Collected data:
⟨

Definition demo_scheduler : Scheduler Process := mkScheduler idle_process 10000000000 Idle false [] 0 false.
Definition after (ls : list label) : Scheduler Process := default demo_scheduler (run_labels ls demo_scheduler).

Lemma scheduler_fresh : fresh demo_scheduler.
Proof. exists "@every 10s", idle_process. reflexivity. Qed.

Definition runs (ls : list label) : bool :=
  match run_labels ls demo_scheduler with Some _ => true | None => false end.

Lemma after_steps ls : runs ls = true -> rtc steps demo_scheduler (after ls).
Proof.
  unfold after, runs. destruct (run_labels ls demo_scheduler) as [s|] eqn:E; [|done].
  intros _. by apply (run_labels_steps ls).
Qed.

(** The loop takes a tick before the goroutine it launched got to Execute. *)
Definition two_ticks : list label := [LStart; LRun First; LTick; LRun Fired; LGo 0; LGo 1].

(** Nothing keeps two executions of the replication process from running at
    once: its flag is only raised inside Execute, so a tick taken before a
    launched goroutine got there launches another; and when the first of the
    two returns, the process says it is not running while the second still
    is. *)
Theorem executions_can_overlap :
  fresh demo_scheduler /\ IsRunning (sc_process demo_scheduler) = false /\
  rtc steps demo_scheduler (after two_ticks) /\ executing (after two_ticks) = 2%nat /\
  let s := after (two_ticks ++ [LGo 0]) in
  rtc steps demo_scheduler s /\ executing s = 1%nat /\ IsRunning (sc_process s) = false.
Proof.
  split; [exact scheduler_fresh|]. cbv zeta.
  pose proof (after_steps two_ticks). pose proof (after_steps (two_ticks ++ [LGo 0])).
  split_and!; [reflexivity|auto|vm_compute; reflexivity|auto|vm_compute; reflexivity..].
Qed.

(** A run that is cancelled during the first execution and comes to its end *)
Definition one_run : list label := [LStart; LRun First; LGo 0; LCancel; LRun Done; LGo 0; LRun Deferred; LGo 0].

Lemma stop_waits_for_all_witness :
  stop_returns (after one_run) = true /\ sc_loop (after one_run) = Gone /\
  sc_tasks (after one_run) = [Ended] /\
  forall s, rtc steps (after one_run) s -> sc_tasks s = [Ended].
Proof.
  split_and!; [reflexivity..|]. intros s Hr.
  destruct (stop_waits_for_all demo_scheduler (after one_run) scheduler_fresh) as (_ & _ & Ht).
  - apply after_steps. vm_compute. reflexivity.
  - discriminate.
  - reflexivity.
  - exact (proj1 (Ht s Hr)).
Defined.

Lemma cancelled_scheduler_ends_witness :
  sc_wg (after (take 4 one_run)) = 2%nat /\ Acc (fun y x => own_step x y) (after (take 4 one_run)).
Proof.
  split; [reflexivity|].
  apply (cancelled_scheduler_ends demo_scheduler (after (take 4 one_run)) scheduler_fresh).
  - apply after_steps. vm_compute. reflexivity.
  - reflexivity.
Defined.

Lemma one_execution_at_a_time_witness : executing (after (take 3 one_run)) = 1%nat /\
  IsRunning (sc_process (after (take 3 one_run))) = true.
Proof.
  split; [reflexivity|].
  apply (one_execution_at_a_time demo_scheduler (after (take 3 one_run)) scheduler_fresh); [reflexivity| |reflexivity].
  eapply rtc_l; [by exists LStart|]. eapply rtc_l; [by exists (LRun First)|].
  eapply rtc_l; [by exists (LGo 0)|]. apply rtc_refl.
Defined.
(* ===== verification/Net.v ===== *)
(** Internet addresses: [std::net::IpAddr], an address being its bits, and
    the networks of the [ipnet] crate as a class of operations. *)
From S2P Require Import Prelude RustStr.

Inductive IpAddr :=
  | V4 (bits : N)
  | V6 (bits : N).

#[global] Instance IpAddr_eq_dec : EqDecision IpAddr.
Proof. solve_decision. Defined.

(** [Ipv6Addr::to_ipv4_mapped]: [::ffff:a.b.c.d]. *)
Definition to_ipv4_mapped (bits : N) : option N :=
  if N.shiftr bits 32 =? 65535 then Some (N.land bits 4294967295) else None.

Class IpNets := {
  ip_net : Type;
  net_contains : ip_net → IpAddr → bool;
}.

(** * Network byte order *)

(** [n] big-endian octets. *)
Fixpoint octets (n : nat) (bits : N) : string :=
  match n with
  | O => ""
  | S n' => octets n' (bits / 256) +:+ String (ascii_of_N (bits mod 256)) ""
  end.

(** [from_be_bytes]. *)
Fixpoint be_value_from (acc : N) (s : string) : N :=
  match s with
  | "" => acc
  | String c s' => be_value_from (acc * 256 + N_of_ascii c) s'
  end.
Definition be_value (s : string) : N := be_value_from 0 s.

Lemma octets_length n bits : String.length (octets n bits) = n.
Proof.
  revert bits. induction n as [|n IH]; intros bits; [done|]. cbn. rewrite str_length_app, IH. cbn. lia.
Qed.

Lemma be_value_app acc s c :
  be_value_from acc (s +:+ String c "") = be_value_from acc s * 256 + N_of_ascii c.
Proof. revert acc. induction s as [|d s IH]; intros acc; [done|]. rewrite str_app_cons. cbn. apply IH. Qed.

Lemma be_value_octets n bits : bits < 256 ^ N.of_nat n → be_value (octets n bits) = bits.
Proof.
  unfold be_value. revert bits. induction n as [|n IH]; intros bits Hb; [cbn in *; lia|].
  cbn [octets]. rewrite be_value_app, IH.
  - rewrite N_ascii_embedding by (apply N.mod_lt; lia). rewrite N.mul_comm. symmetry.
    apply N.div_mod. lia.
  - rewrite Nat2N.inj_succ, N.pow_succ_r' in Hb. apply N.Div0.div_lt_upper_bound. done.
Qed.

(** Bytes [a], [a + 1], ... of a block as a number. *)
Definition field (a n : nat) (block : string) : N := be_value (str_take n (str_drop a block)).

Lemma field_app m n a b c :
  m = String.length a → n = String.length b → field m n (a +:+ b +:+ c) = be_value b.
Proof. intros -> ->. unfold field. by rewrite str_drop_app, str_take_app. Qed.

Lemma field_prefix m n a b : (m + n ≤ String.length a)%nat → field m n (a +:+ b) = field m n a.
Proof.
  intros Hl. unfold field. rewrite str_drop_app_le by lia. rewrite str_take_app_le; [done|].
  rewrite length_str_drop. lia.
Qed.

Lemma field_octets m n a bits c :
  m = String.length a → bits < 256 ^ N.of_nat n → field m n (a +:+ octets n bits +:+ c) = bits.
Proof. intros Hm Hb. rewrite field_app; [by apply be_value_octets|done|by rewrite octets_length]. Qed.

Lemma field_octets_last m n a bits :
  m = String.length a → bits < 256 ^ N.of_nat n → field m n (a +:+ octets n bits) = bits.
Proof. intros. rewrite <- (str_app_nil_r (octets n bits)). by apply field_octets. Qed.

⟩

Action item: Copy the lines from the start of the data verbatim, stopping after the line containing "let s := after (two_ticks ++ [LGo 0]) in".

Task output:
Definition demo_scheduler : Scheduler Process := mkScheduler idle_process 10000000000 Idle false [] 0 false.
Definition after (ls : list label) : Scheduler Process := default demo_scheduler (run_labels ls demo_scheduler).

Lemma scheduler_fresh : fresh demo_scheduler.
Proof. exists "@every 10s", idle_process. reflexivity. Qed.

Definition runs (ls : list label) : bool :=
  match run_labels ls demo_scheduler with Some _ => true | None => false end.

Lemma after_steps ls : runs ls = true -> rtc steps demo_scheduler (after ls).
Proof.
  unfold after, runs. destruct (run_labels ls demo_scheduler) as [s|] eqn:E; [|done].
  intros _. by apply (run_labels_steps ls).
Qed.

(** The loop takes a tick before the goroutine it launched got to Execute. *)
Definition two_ticks : list label := [LStart; LRun First; LTick; LRun Fired; LGo 0; LGo 1].

(** Nothing keeps two executions of the replication process from running at
    once: its flag is only raised inside Execute, so a tick taken before a
    launched goroutine got there launches another; and when the first of the
    two returns, the process says it is not running while the second still
    is. *)
Theorem executions_can_overlap :
  fresh demo_scheduler /\ IsRunning (sc_process demo_scheduler) = false /\
  rtc steps demo_scheduler (after two_ticks) /\ executing (after two_ticks) = 2%nat /\
  let s := after (two_ticks ++ [LGo 0]) in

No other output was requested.